WHAT YOU SHOULD DO
Between the line containing "default_ssl_context : SSLContext;" and the line containing "NetworkStream) (ssl_context : SSLContext)" lies a run of lines; give that run again exactly, with both of those lines, and nothing else from the entries below.

DATA RECORDS
[Start of Attachment]

(** * httpcore: the proxy layer and the request clean-up path

    A shallow embedding of [httpcore/_sync/http_proxy.py] (header merging,
    the proxy pool's choice of connection, the forwarding connection and the
    CONNECT tunnel) and of the clean-up methods of
    [httpcore/_async/interfaces.py], with the properties the specification
    states about them.

    Python [bytes] are lists of [byte], Python [str] is [string], [int] is
    [Z], a [dict] with string keys is a [gmap string _], a [set] is a
    [gset].  Objects that the code only passes along (body streams, network
    streams, backends) are represented by their identity. *)

From Stdlib Require Import ZArith List Bool Lia.
From Stdlib Require Import Strings.Byte Strings.Ascii Strings.String.
From Stdlib Require Import Numbers.DecimalString.
From stdpp Require Import base decidable countable gmap strings list.

Local Open Scope Z_scope.

(** ** Bytes *)

Module Bytes.

Definition bytes : Type := list byte.

#[global] Instance byte_eq_dec : EqDecision byte := Byte.byte_eq_dec.

#[global] Program Instance byte_countable : Countable byte :=
  inj_countable Byte.to_N Byte.of_N _.
Next Obligation. intros b. apply Byte.of_to_N. Qed.

(** A bytes literal written as a string: [b"Host"] is [b_ "Host"]. *)
Definition b_ (s : string) : bytes := list_byte_of_string s.

(** [bytes.lower()] on one byte: the ASCII capitals [A]..[Z] (65..90) move
    to [a]..[z]; every other byte, those above 127 included, is kept. *)
Definition byte_lower (c : byte) : byte :=
  let n := Byte.to_N c in
  if ((65 <=? n) && (n <=? 90))%N
  then match Byte.of_N (n + 32) with Some c' => c' | None => c end
  else c.

Definition lower (s : bytes) : bytes := map byte_lower s.

(** [s.decode("ascii")]: fails ([UnicodeDecodeError]) on a byte above 127. *)
Definition is_ascii_byte (c : byte) : bool := (Byte.to_N c <? 128)%N.

Definition decode_ascii (s : bytes) : option string :=
  if forallb is_ascii_byte s then Some (string_of_list_byte s) else None.

(** [s.decode("ascii", errors="ignore")]: bytes above 127 are dropped. *)
Definition decode_ascii_ignore (s : bytes) : string :=
  string_of_list_byte (List.filter is_ascii_byte s).

(** ["%d" % n] for a Python [int]. *)
Definition str_of_int (n : Z) : string := NilZero.string_of_int (Z.to_int n).

(** [b"%d" % n]. *)
Definition bytes_of_int (n : Z) : bytes := list_byte_of_string (str_of_int n).

End Bytes.
Export Bytes.

(** ** Headers and [merge_headers] *)

Definition Header : Type := bytes * bytes.

(** [merge_headers] of http_proxy.py.  [has_override] is the Python [set]
    of the lowercased override names. *)
Definition merge_headers (default_headers override_headers : option (list Header))
  : list Header :=
  let default_headers :=
    match default_headers with None => [] | Some l => l end in
  let override_headers :=
    match override_headers with None => [] | Some l => l end in
  let has_override : gset bytes :=
    list_to_set (map (fun kv : Header => lower (fst kv)) override_headers) in
  let default_headers :=
    filter (fun kv : Header => lower (fst kv) ∉ has_override) default_headers in
  default_headers ++ override_headers.

(** The merge as the specification words it: a default entry is kept when
    its lowercased name is the lowercased name of no override entry; the
    kept defaults come first, in their order, then every override. *)
Definition name_collides (overrides : list Header) (d : Header) : bool :=
  existsb (fun o : Header => bool_decide (lower (fst o) = lower (fst d))) overrides.

Definition or_empty (l : option (list Header)) : list Header :=
  match l with None => [] | Some l => l end.

Definition merge_headers_spec (defaults overrides : option (list Header))
  : list Header :=
  List.filter (fun d => negb (name_collides (or_empty overrides) d)) (or_empty defaults)
  ++ or_empty overrides.


(** ** [base64.b64encode] and [build_auth_header] *)

Module Base64.

Definition alphabet : bytes :=
  b_ "ABCDEFGHIJKLMNOPQRSTUVWXYZabcdefghijklmnopqrstuvwxyz0123456789+/".

(** The character of a 6-bit group. *)
Definition sextet (n : N) : byte := nth (N.to_nat n) alphabet "="%byte.

(** Standard encoding with padding: three bytes give four characters, a
    last group of one or two bytes is padded with [=]. *)
Fixpoint b64encode (s : bytes) : bytes :=
  match s with
  | [] => []
  | [x] =>
      let a := Byte.to_N x in
      [sextet (N.shiftr a 2); sextet (N.shiftl (N.land a 3) 4); "="%byte; "="%byte]
  | [x; y] =>
      let a := Byte.to_N x in
      let b := Byte.to_N y in
      [sextet (N.shiftr a 2);
       sextet (N.lor (N.shiftl (N.land a 3) 4) (N.shiftr b 4));
       sextet (N.shiftl (N.land b 15) 2); "="%byte]
  | x :: y :: z :: rest =>
      let a := Byte.to_N x in
      let b := Byte.to_N y in
      let c := Byte.to_N z in
      sextet (N.shiftr a 2)
      :: sextet (N.lor (N.shiftl (N.land a 3) 4) (N.shiftr b 4))
      :: sextet (N.lor (N.shiftl (N.land b 15) 2) (N.shiftr c 6))
      :: sextet (N.land c 63)
      :: b64encode rest
  end.

End Base64.
Export Base64.

Definition build_auth_header (username password : bytes) : bytes :=
  let userpass := username ++ b_ ":" ++ password in
  b_ "Basic " ++ b64encode userpass.

(** ** The data model: origins, URLs, requests, responses *)

Record Origin := mkOrigin { scheme : bytes; host : bytes; port : Z }.

Record URL := mkURL {
  url_scheme : bytes;
  url_host : bytes;
  url_port : option Z;
  url_target : bytes }.

(** Modelled from the spec: [URL.__bytes__] is declared in httpcore._models,
    which is not among the sources.  The specification calls [bytes(url)] the
    absolute form of the URL ([http://s/x] for scheme [http], host [s],
    target [/x]); the port, when the URL has one, follows the host. *)
Definition URL_bytes (u : URL) : bytes :=
  match url_port u with
  | None => url_scheme u ++ b_ "://" ++ url_host u ++ url_target u
  | Some p =>
      url_scheme u ++ b_ "://" ++ url_host u ++ b_ ":" ++ bytes_of_int p
      ++ url_target u
  end.

(** Values that are only stored and handed on. *)
Variant Seconds := seconds (millis : N).
Variant NetworkBackend := backend (id : nat).
Variant SocketOptions := socket_options (id : nat).
Variant NetworkStream := network_stream (id : nat).

(** An [ssl.SSLContext]: a mutable object, of which the code sets the ALPN
    protocol list. *)
Record SSLContext := mkSSLContext { ctx_id : nat; alpn_protocols : list string }.

Definition set_alpn_protocols (ctx : SSLContext) (protocols : list string)
  : SSLContext :=
  {| ctx_id := ctx_id ctx; alpn_protocols := protocols |}.

(** A request body: the bytes given as content, or a lazy chunk sequence. *)
Variant BodyStream := ByteStream (content : bytes) | IterStream (id : nat).

(** The values an extensions dict holds. *)
Inductive ExtValue :=
| ExtBytes (b : bytes)
| ExtStream (s : NetworkStream)
| ExtTimeouts (t : gmap string (option Seconds))
| ExtOther (id : nat).

Record Request := mkRequest {
  method : bytes;
  url : URL;
  headers : list Header;
  stream : BodyStream;
  extensions : gmap string ExtValue }.

Record Response := mkResponse {
  status : Z;
  response_headers : list Header;
  response_stream : BodyStream;
  response_extensions : gmap string ExtValue }.

(** Modelled from the spec: the constructor [Request(...)] is declared in
    httpcore._models, which is not among the sources.  A request is the
    immutable record of method, url, headers, body source and extensions; the
    constructor stores its arguments, and a request built without content has
    the empty body. *)
Definition Request_new (method : bytes) (url : URL) (headers : list Header)
    (content : option BodyStream) (extensions : gmap string ExtValue) : Request :=
  {| method := method; url := url; headers := headers;
     stream := match content with Some s => s | None => ByteStream [] end;
     extensions := extensions |}.

(** Modelled from the spec: [enforce_headers] and [enforce_bytes] are
    declared in httpcore._models, which is not among the sources.  Header
    names and values are bytes in the specification's data model; on such
    values the checks return their argument, and a missing header list is
    the empty list. *)
Definition enforce_headers (value : option (list Header)) : list Header :=
  match value with None => [] | Some l => l end.

Definition enforce_bytes (value : bytes) : bytes := value.

(** ** Exceptions *)

Variant ExcClass :=
| ProxyError | KeyError | AttributeError | TypeError | UnicodeDecodeError
| NameError | RuntimeError | NotImplementedError
| ConnectError | ConnectTimeout | PoolTimeout | ReadError | CancelledError.

Record Exc := mkExc { exc_class : ExcClass; exc_message : string }.

(** [isinstance(exc, RuntimeError)]: the class itself and its subclass. *)
Definition isinstance_RuntimeError (exc : Exc) : bool :=
  match exc_class exc with
  | RuntimeError | NotImplementedError => true
  | _ => false
  end.

(** The result of a call: a value, or the exception it raised. *)
Inductive Result (A : Type) := Ok (a : A) | Raise (e : Exc).
Arguments Ok {A} a.
Arguments Raise {A} e.

(** ** Connections and the calls made on collaborators *)

(** The connection classes of the sibling modules that http_proxy.py
    instantiates; a value records the arguments of the constructor call. *)
Inductive Connection :=
| HTTPConnection (origin : Origin) (keepalive_expiry : option Seconds)
    (network_backend : option NetworkBackend)
    (socket_options : option SocketOptions)
| HTTP11Connection (origin : Origin) (stream : NetworkStream)
    (keepalive_expiry : option Seconds)
| HTTP2Connection (origin : Origin) (stream : NetworkStream)
    (keepalive_expiry : option Seconds).

(** What a trace sink is told about a traced operation: its keyword
    arguments when it starts, its return value when it completes, the
    exception when it fails. *)
Variant TraceInfo :=
| TraceStarted (ssl_context : SSLContext) (server_hostname : string)
    (timeout : option Seconds)
| TraceComplete (return_value : NetworkStream)
| TraceFailed (exception : Exc).

(** What the collaborators answer: the wrapped connection's
    [handle_request], the stream's [start_tls] and
    [get_extra_info("ssl_object")] (with the object's
    [selected_alpn_protocol()]), [default_ssl_context()], and the call of
    the object a request carries as its [trace] extension. *)
Record World := mkWorld {
  connection_handle_request : Connection -> Request -> Result Response;
  stream_start_tls :
    NetworkStream -> SSLContext -> string -> option Seconds -> Result NetworkStream;
  stream_ssl_object : NetworkStream -> option (option string);
  default_ssl_context : SSLContext;
  trace_sink : ExtValue -> string -> TraceInfo -> Result unit }.

(** The calls a method makes on its collaborators, in order. *)
Variant Event :=
| CallHandleRequest (c : Connection) (r : Request)
| CallClose (c : Connection)
| CallSetAlpnProtocols (ctx : SSLContext) (protocols : list string)
| CallStartTLS (s : NetworkStream) (ssl_context : SSLContext)
    (server_hostname : string) (timeout : option Seconds)
| CallTrace (sink : ExtValue) (name : string) (info : TraceInfo).

(** ** A state and exception monad for methods *)

Module Method.

(** A running method sees its object [self] and appends to the [calls] it
    has made. *)
Record Run (S : Type) := mkRun { self : S; calls : list Event }.
Arguments mkRun {S} self calls.
Arguments self {S} r.
Arguments calls {S} r.

Definition M (S A : Type) : Type := Run S -> Result A * Run S.

Definition ret {S A} (a : A) : M S A := fun r => (Ok a, r).

Definition raise {S A} (e : Exc) : M S A := fun r => (Raise e, r).

Definition bind {S A B} (m : M S A) (k : A -> M S B) : M S B :=
  fun r =>
    match m r with
    | (Ok a, r') => k a r'
    | (Raise e, r') => (Raise e, r')
    end.

Definition get_self {S} : M S S := fun r => (Ok (self r), r).

Definition set_self {S} (s : S) : M S unit :=
  fun r => (Ok tt, mkRun s (calls r)).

[End of Attachment]

RESPONSE
  default_ssl_context : SSLContext;
  trace_sink : ExtValue -> string -> TraceInfo -> Result unit }.

(** The calls a method makes on its collaborators, in order. *)
Variant Event :=
| CallHandleRequest (c : Connection) (r : Request)
| CallClose (c : Connection)
| CallSetAlpnProtocols (ctx : SSLContext) (protocols : list string)
| CallStartTLS (s : NetworkStream) (ssl_context : SSLContext)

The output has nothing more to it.